The Aga Khan also reflected on the responsibility to improve quality of life in places around the world where it is unsatisfactory. A “healthy pluralistic ethic,” he suggested, can be instrumental in fighting poverty, improving health and education, and expanding opportunity.
Canadian Prime Minister Justin Trudeau expressed his own warm sentiments in a video message played during the ceremony. “Thank you, Your Highness. Canada and the world are stronger and richer because of your commitment to diversity and to finding common ground, to helping those most vulnerable and to believing in a better, closer, more inclusive world.”
In his address, the Aga Khan acknowledged that “living with diversity is a challenging process” but that “the work of pluralism is always a work in progress.” In speaking about these challenges, he reinforced that “one’s identity need not be diluted in a pluralistic world, but rather fulfilled, as one bright thread in a cloth of many colours.”
His Highness also noted that challenges to identity, to embracing the “Other”, and to accepting difference may not stem simply from physical displacement, but also from technological changes, which may be alienating, and from a tendency to gloss over difference. “Yes,” he said, “our underlying humanity should motivate our quest for healthy pluralism. But such a quest must also be built on an empathetic response to our important differences.”

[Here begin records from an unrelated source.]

Lemma keys_sorted : StronglySorted (fun a b => b < a) keys.
Proof.
  unfold keys. apply (sorted_reverse Z.lt). assert (StronglySorted Z.le (merge_sort Z.le (elements mem))) as Hs by apply (StronglySorted_merge_sort _).
  assert (NoDup (merge_sort Z.le (elements mem))) as Hn by (rewrite merge_sort_Permutation; apply NoDup_elements).
  induction Hs as [|x l Hl IH Hx]; [constructor|]. apply NoDup_cons in Hn as [Hxn Hn]. constructor; [auto|].
  rewrite Forall_forall in Hx |- *. intros y Hy. specialize (Hx y Hy). destruct (decide (x = y)) as [->|]; [done|lia].
Qed.

Lemma missing_less d d' a :
  leaders d ⊆ leaders d' -> a ∈ mem -> a ∈ leaders d' -> a ∉ leaders d -> (missing d' < missing d)%nat.
Proof.
  intros Hsub Ha Ha' Hna. unfold missing. apply subset_size. split.
  - intros x. rewrite !elem_of_difference. intros [? Hx]. split; [done|]. intros ?. by apply Hx, Hsub.
  - intros H. specialize (H a). rewrite !elem_of_difference in H. by destruct H.
Qed.

(** Where no leader is new, a block without an extent that is a target lies at
    or below one whose position goes down. *)
Lemma rank_falls d work d0 d1 more start at_ ts t :
  scan_ok d (start :: work) -> sameCore d d0 -> batch ts d0 work d1 (work ++ more) -> leaders d1 ⊆ leaders d ->
  t ∈ ts -> visited t = true -> extents d1 !! t = None ->
  exists t', t' ∈ keys /\ t <= t' /\
    (rank (recordExtent start at_ d1) (work ++ more) t' < rank d (start :: work) t')%nat.
Proof using Hmem.
  intros Hok (L0 & X0 & E0 & _) Hb Hsub Ht Hv Hn.
  remember (Z.to_nat (2 ^ 64 - t)) as n eqn:En. revert t Ht Hv Hn En. induction (lt_wf n) as [n _ IH]. intros t Ht Hv Hn ->.
  pose proof (visited_readable t Hv) as Hr. pose proof (me_finite mem Hmem t Hr) as Htm.
  pose proof (me_bounds mem Hmem t Htm) as [? ?]. pose proof (me_width mem Hmem).
  assert (t ∈ leaders d) as Hl by (apply Hsub, (ba_leaders _ _ _ _ _ Hb); by right).
  destruct (extents d !! t) as [v|] eqn:Et.
  - destruct (ba_split _ _ _ _ _ Hb t v) as (_ & _ & t2 & Ht2 & Hv2 & Hlt & Hn2); [by rewrite X0|done|].
    destruct (IH (Z.to_nat (2 ^ 64 - t2)) ltac:(lia) t2 Ht2 Hv2 Hn2 eq_refl) as (t' & Hk & Hle & Hf).
    exists t'. split_and!; [done|lia|done].
  - exists t. split_and!; [by apply elem_of_keys|lia|]. unfold rank. rewrite Et. cbn.
    destruct (so_pending _ _ Hok t Hl Hr) as [[? ?]|Hin]; [congruence|].
    destruct (decide (t = start)) as [->|Hne]; [rewrite lookup_insert_eq; cbn; rewrite Z.eqb_refl; lia|].
    apply elem_of_cons in Hin as [->|Hin]; [done|]. rewrite lookup_insert_ne, Hn, position_app by done. by apply (position_tail t start work).
Qed.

Acknowledging that many critics currently view diversity as a social nuisance resulting in more complexity and division, His Highness nonetheless offered a note of optimism, suggesting that in the end, perspective is everything, and from his vantage point, “diversity itself can be seen as a gift. Diversity is not a reason to put up walls, but rather to open windows. It is not a burden but a blessing.” And this openness must be extended beyond our own borders as “pluralism means responding to diversity not only at home, but on a global basis, creating genuine ‘visions of opportunity’ wherever constraints or reversals are in the air.”
His Highness concluded by commenting on the future of global citizenship, reinforcing that, no matter how difficult it is to achieve a pluralistic mindset, the attempt to integrate these values into everyday life is one of the most important tasks facing the world today: “It will mean hard work. It will never be completed. But no work will be more important.”